→ INSTRUCTIONS TO FOLLOW
Within the records below, filter for lines carrying the word "must" and copy them.

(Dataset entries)
━━━━━━━━━━

(* ===== verification/Cron.v ===== *)
(** * Scheduled jobs

    src/kernel/src/palaces/zhen_tool/builtin/cron/{mod,jitter,cron_tool}.rs (the
    job store, its files, the tool), cron_runner.rs (the runner) and the
    management endpoint of src/kernel/src/palaces/dui_gateway/cron.rs.

    The [time] crate's parser and the clocks are parameters; a job file is the
    job record serde writes and reads back. *)

From S2P Require Export Prelude RString Float Json Files Calendar.
From Stdlib Require Import Ascii.
#[local] Arguments String.append !_ _ : simpl nomatch.

(** ** Jobs *)

Definition MAX_JOBS : nat := 100.

Inductive TriggerMode := Schedule | Once.
#[export] Instance TriggerMode_eq_dec : EqDecision TriggerMode.
Proof. solve_decision. Defined.

Record CronJob := {
  cj_name : string;
  cj_schedule : string;
  cj_prompt : string;
  cj_enabled : bool;
  last_fired_at : option Z;
  last_response : option string;
  cooldown_secs : option Z;
  cj_trigger : TriggerMode
}.

Definition effective_cooldown (j : CronJob) : Z := default 72000%Z (cooldown_secs j).

Record CronJobFile := {
  cf_name : string;
  cf_schedule : string;
  cf_prompt : string;
  cf_enabled : bool;
  cf_cooldown_secs : option Z;
  cf_trigger : TriggerMode;
  cf_last_fired_at : option Z
}.

Definition to_file (j : CronJob) : CronJobFile :=
  {| cf_name := cj_name j; cf_schedule := cj_schedule j; cf_prompt := cj_prompt j; cf_enabled := cj_enabled j;
     cf_cooldown_secs := cooldown_secs j; cf_trigger := cj_trigger j; cf_last_fired_at := last_fired_at j |}.

Definition into_job (f : CronJobFile) (existing : option CronJob) : CronJob :=
  {| cj_name := cf_name f; cj_schedule := cf_schedule f; cj_prompt := cf_prompt f; cj_enabled := cf_enabled f;
     last_fired_at :=
       match existing ≫= last_fired_at with
       | Some mem_ts =>
           match cf_last_fired_at f with
           | Some disk_ts => Some (Z.max disk_ts mem_ts)
           | None => Some mem_ts
           end
       | None => cf_last_fired_at f
       end;
     last_response := existing ≫= last_response;
     cooldown_secs := cf_cooldown_secs f; cj_trigger := cf_trigger f |}.

(** ** Validation *)

Definition validate_cron_name (name : string) : result string unit :=
  if is_empty_str name then Err "Cron job name must not be empty"
  else if contains_str name "/" || contains_str name "\" || contains_str name ".." then
    Err ("Invalid cron job name '" +:+ name +:+ "': must not contain path separators")
  else if existsb is_whitespace (chars name) then
    Err ("Invalid cron job name '" +:+ name +:+ "': must not contain whitespace")
  else Ok ().

Definition ranges : list (string * (Z * Z)) :=
  [("minute", (0, 59)); ("hour", (0, 23)); ("day", (1, 31)); ("month", (1, 12)); ("weekday", (0, 6))]%Z.
(** The first [<tag] that is not followed by an [s]. *)
Fixpoint find_tag_prefix (fuel : nat) (text prefix : string) (search_from : nat) : option nat :=
  match fuel with
  | O => None
  | S fuel' =>
      p ← find_str prefix (drop_str search_from text);
      let abs := (search_from + p)%nat in
      match drop_str (abs + len prefix) text with
      | String c _ => if Ascii.eqb c "s" then find_tag_prefix fuel' text prefix (abs + 1) else Some abs
      | "" => Some abs
      end
  end.

Definition nearest_tag (text : string) : option (string * nat) :=
  match find_tag_prefix (S (len text)) text "<tool_call" 0, find_str "<tool_calls" text with
  | Some c, Some cs => if (c <=? cs)%nat then Some ("tool_call", c) else Some ("tool_calls", cs)
  | Some c, None => Some ("tool_call", c)
  | None, Some cs => Some ("tool_calls", cs)
  | None, None => None
  end.

Definition recognized (open_tag : string) : bool :=
  starts_with open_tag "<tool_call>" || starts_with open_tag "<tool_call " ||
  starts_with open_tag "<tool_calls>" || starts_with open_tag "<tool_calls ".

Fixpoint find_next_tag (fuel : nat) (text : string) : option TagMatch :=
  match fuel with
  | O => None
  | S fuel' =>
      '(name, pos) ← nearest_tag text;
      let after_tag := drop_str pos text in
      gt ← find_str ">" after_tag;
      let open_tag := take_str (S gt) after_tag in
      if recognized open_tag then
        Some {| tag_name := name; name_attr := extract_attr open_tag "name"; tm_start := pos; open_end := pos + gt + 1 |}
      else
        next ← find_next_tag fuel' (drop_str (pos + 1) text);
        Some {| tag_name := tag_name next; name_attr := name_attr next;
                tm_start := pos + 1 + tm_start next; open_end := pos + 1 + open_end next |}
  end.

(** The loop of [find_tag_body]: where the matching closing tag begins. *)
Fixpoint find_close (fuel : nat) (text open close : string) (depth search_pos : nat) : option nat :=
  match fuel with
  | O => None
  | S fuel' =>
      let remaining := drop_str search_pos text in
      let open_pos := find_str open remaining in
      match open_pos, find_str close remaining with
      | _, Some cp =>
          let first := match open_pos with Some op => (cp <? op)%nat | None => true end in
          if (depth =? 1)%nat && first then Some (search_pos + cp)%nat
          else
            match open_pos with
            | Some op =>
                if (op <? cp)%nat then find_close fuel' text open close (depth + 1) (search_pos + op + len open)
                else find_close fuel' text open close (depth - 1) (search_pos + cp + len close)
            | None => find_close fuel' text open close (depth - 1) (search_pos + cp + len close)
            end
      | Some op, None => find_close fuel' text open close depth (search_pos + op + len open)
      | None, None => None
      end
  end.

Definition find_tag_body (text tag : string) : string * string :=
  let close := "</" +:+ tag +:+ ">" in
  match find_close (S (len text)) text ("<" +:+ tag) close 1 0 with
  | Some p => (take_str p text, drop_str (p + len close) text)
  | None => (text, "")
  end.

(** ** JSON bodies *)

Definition contains_key (k : string) (m : list (string * Value)) : bool := bool_decide (is_Some (Json.assoc k m)).
Lemma NoDup_take_rank (P : list nat) r i h : NoDup P -> P !! r = Some i -> i ∈ take h P <-> r < h.
Proof.
  intros Hnd Hr. rewrite list_elem_of_lookup. split.
  - intros (k & Hk). apply lookup_take_Some in Hk as [Hk Hlt]. by rewrite (NoDup_lookup _ _ _ _ Hnd Hr Hk).
  - intros Hlt. exists r. by apply lookup_take_Some.
Qed.

Lemma NoDup_drop_rank (P : list nat) r i m : NoDup P -> P !! r = Some i -> i ∈ drop m P <-> m <= r.
Proof.
  intros Hnd Hr. rewrite list_elem_of_lookup. split.
  - intros (k & Hk). rewrite lookup_drop in Hk. rewrite (NoDup_lookup _ _ _ _ Hnd Hr Hk). lia.
  - intros Hle. exists (r - m). rewrite lookup_drop. by replace (m + (r - m)) with r by lia.
Qed.

(** The mask keeps the first [h] and the last [n - m] users. *)
Lemma preserved_mask (entries : list HistoryEntry) h m :
  let P := indices_of is_user_entry entries 0 in
  set_true (set_true (replicate (length entries) false) (take h P)) (reverse (drop m P)) =
    rank_mask is_user_entry (fun r => (r <? h)%nat || (m <=? r)%nat) entries 0.
Proof.
  intros P. apply list_eq. intros i. rewrite !set_true_lookup, rank_mask_lookup.
  destruct (entries !! i) as [x|] eqn:Hx; cbn [fmap option_fmap option_map].
  - rewrite lookup_replicate_2 by (by eapply lookup_lt_Some). cbn [fmap option_fmap option_map orb Nat.add]. f_equal.
    destruct (indices_of_NoDup is_user_entry entries 0) as [Hnd _].
    destruct (is_user_entry x) eqn:Hp; cbn [andb].
    + pose proof (indices_of_rank _ _ _ _ Hx Hp) as Hr. fold P in Hr, Hnd.
      f_equal; apply eq_true_iff_eq; rewrite bool_decide_eq_true.
      * rewrite Nat.ltb_lt. by apply NoDup_take_rank.
      * rewrite Nat.leb_le, elem_of_reverse. by apply NoDup_drop_rank.
    + assert (i ∉ P) as Hnot.
      { intros (k & Hk)%list_elem_of_lookup. apply indices_of_lookup in Hk as (y & Hy & Hpy & _). congruence. }
      rewrite !bool_decide_false; [done| |].
      * intros Hin. apply Hnot. rewrite <- (take_drop m P). set_solver.
      * intros Hin. apply Hnot. rewrite <- (take_drop h P). set_solver.
  - apply lookup_ge_None in Hx. by rewrite (proj1 (lookup_replicate_None _ false _) Hx).
Qed.

Lemma sum_tokens_app a b : sum_tokens (a ++ b) = (sum_tokens a + sum_tokens b)%Z.
Proof. unfold sum_tokens. induction a as [|x a IH]; cbn; [done|]. rewrite IH. lia. Qed.

Lemma tokens_of_app a b : tokens_of (a ++ b) = (tokens_of a + tokens_of b)%Z.
Proof. unfold tokens_of. by rewrite fmap_app, sum_tokens_app. Qed.

Lemma keep_where_length {A} (l : list A) mask : length mask = length l -> length (keep_where true l mask) = count_true mask.
Proof.
  revert mask. induction l as [|x l IH]; intros [|b mask] Hl; try done. unfold count_true. cbn.
  injection Hl as Hl. by destruct b; cbn; rewrite IH.
Qed.

Lemma rank_mask_length {A} (p : A -> bool) R l k : length (rank_mask p R l k) = length l.
Proof. revert k. induction l as [|x l IH]; intros k; cbn; [done|]. destruct (p x); cbn; by rewrite IH. Qed.

Lemma sum_tokens_reverse l : sum_tokens (reverse l) = sum_tokens l.
Proof. induction l as [|x l IH]; [done|]. rewrite reverse_cons, sum_tokens_app, IH. unfold sum_tokens. cbn. lia. Qed.

Lemma preserved_users_run entries :
  let '(keep, elided) := select_preserved_users entries in
  exists first folded lasts, List.filter is_user_entry entries = first ++ folded ++ lasts /\
    length keep = length entries /\ keep_where true entries keep = first ++ lasts /\ elided = length folded /\
    (List.filter is_user_entry entries <> [] -> first <> []) /\
    (length first <= 1 \/ (tokens_of first <= PRESERVED_HEAD_TOKENS)%Z) /\
    (lasts = [] \/ (tokens_of (first ++ lasts) <= PRESERVED_USER_TOKEN_BUDGET)%Z) /\
    (forall e, head folded = Some e -> (PRESERVED_HEAD_TOKENS < tokens_of (first ++ [e]))%Z) /\
    (forall e, last folded = Some e -> (PRESERVED_USER_TOKEN_BUDGET < tokens_of (first ++ e :: lasts))%Z).
Proof.
  unfold select_preserved_users. set (P := indices_of is_user_entry entries 0). set (F := List.filter is_user_entry entries).
  set (len := content_len entries).
  assert (HL : len <$> P = user_tokens <$> F).
  { unfold F. rewrite <- indices_of_filter. apply content_len_users. intros i (k & Hk)%list_elem_of_lookup.
    apply indices_of_lookup in Hk as (x & -> & _). by eexists. }
  assert (HPF : length P = length F) by apply indices_of_length.
  destruct (head_loop_spec len P 0 0) as (h & -> & Hh & Hh1 & Hhb & Hhm). cbn [Nat.add] in *.
  rewrite Z.add_0_l in *. rewrite HL in *.
  set (used := sum_tokens (take h (user_tokens <$> F))) in *.
  destruct (tail_loop_spec len (reverse (drop h P)) used) as (Ht & Htb & Htm).
  set (t := tail_loop len _ used) in *. rewrite length_reverse, length_drop in *.
  set (m := length P - t).
  assert (Hm : h <= m <= length F) by lia.
  assert (take t (reverse (drop h P)) = reverse (drop m P)) as ->.
  { rewrite take_reverse, length_drop, drop_drop. do 2 f_equal. lia. }
  unfold P. rewrite preserved_mask. fold P. set (R := fun r : nat => (r <? h)%nat || (m <=? r)%nat).
  assert (Hkeep : keep_where true entries (rank_mask is_user_entry R entries 0) = take h F ++ drop m F)
    by (unfold R; rewrite rank_mask_keep by lia; by rewrite !Nat.sub_0_r).
  assert (Hfst : tokens_of (take h F) = used) by (unfold tokens_of, used; by rewrite fmap_take).
  assert (Hback : forall d, d <= length F - h ->
    sum_tokens (take d (len <$> reverse (drop h P))) = tokens_of (drop (length F - d) F)).
  { intros d Hd. rewrite fmap_reverse, fmap_drop, HL, take_reverse, sum_tokens_reverse, length_drop, length_fmap.
    unfold tokens_of. rewrite fmap_drop, drop_drop. do 2 f_equal. lia. }
  exists (take h F), (take (m - h) (drop h F)), (drop m F).
  split; [|split; [apply rank_mask_length|split; [done|split]]].
  - rewrite <- (take_drop h F) at 1. f_equal. rewrite <- (take_drop (m - h) (drop h F)) at 1. f_equal.
    rewrite drop_drop. f_equal. lia.
  - rewrite <- keep_where_length with (l := entries), Hkeep by apply rank_mask_length.
    rewrite length_app, !length_take, !length_drop. lia.
  - split; [|split; [|split; [|split]]].
    + intros HF Hf. apply (f_equal length) in Hf. rewrite length_take in Hf. cbn in Hf.
      destruct F as [|e F']; [done|]. cbn in *. assert (1 <= h) by (apply Hh1; [by destruct P|done]). lia.
    + rewrite Hfst, length_take. destruct Hhb as [?|[?|?]]; [left; lia|left; lia|by right].
    + destruct Htb as [?|Htb]; [left; apply drop_ge; lia|right].
      rewrite Hback in Htb by lia. rewrite tokens_of_app, Hfst. unfold m. by rewrite HPF.
    + intros e He. assert (F !! h = Some e) as HF.
      { rewrite head_lookup, lookup_take_Some, lookup_drop, Nat.add_0_r in He. apply He. }
      rewrite <- (take_S_r _ _ _ HF). unfold tokens_of. rewrite fmap_take. apply Hhm. apply lookup_lt_Some in HF. lia.
    + intros e He. rewrite last_lookup, length_take, length_drop, lookup_take_Some, lookup_drop in He. destruct He as [HF Hlt].
      replace (h + pred _) with (m - 1) in HF by lia.
      replace (e :: drop m F) with (drop (length F - S t) F).
      * rewrite tokens_of_app, Hfst, <- Hback by lia. apply Htm. lia.
      * replace (length F - S t) with (m - 1) by lia. rewrite (drop_S _ _ _ HF). f_equal. f_equal. lia.
Qed.

(** What a compaction preserves.  Of the user messages among the victims a
    first block and a last block are kept, and exactly the block between them
    is folded away; only user messages are kept.  The first user message is
    always kept; the first block stays within its budget unless it is that
    single message, both blocks together stay within the total budget unless
    the last block is empty; and when something is folded away, either block
    is as long as its budget allows. *)
Theorem select_preserved_users_spec entries :
  let '(keep, elided) := select_preserved_users entries in
  exists first folded lasts, List.filter is_user_entry entries = first ++ folded ++ lasts /\
    length keep = length entries /\ keep_where true entries keep = first ++ lasts /\ elided = length folded /\
    (List.filter is_user_entry entries <> [] -> first <> []) /\
    (length first <= 1 \/ (tokens_of first <= PRESERVED_HEAD_TOKENS)%Z) /\
    (lasts = [] \/ (tokens_of (first ++ lasts) <= PRESERVED_USER_TOKEN_BUDGET)%Z) /\
    (forall e, head folded = Some e -> (PRESERVED_HEAD_TOKENS < tokens_of (first ++ [e]))%Z) /\
    (forall e, last folded = Some e -> (PRESERVED_USER_TOKEN_BUDGET < tokens_of (first ++ e :: lasts))%Z).
Proof. apply preserved_users_run. Qed.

━━━━━━━━━━

→ ANSWER BELOW
  if is_empty_str name then Err "Cron job name must not be empty"
    Err ("Invalid cron job name '" +:+ name +:+ "': must not contain path separators")
    Err ("Invalid cron job name '" +:+ name +:+ "': must not contain whitespace")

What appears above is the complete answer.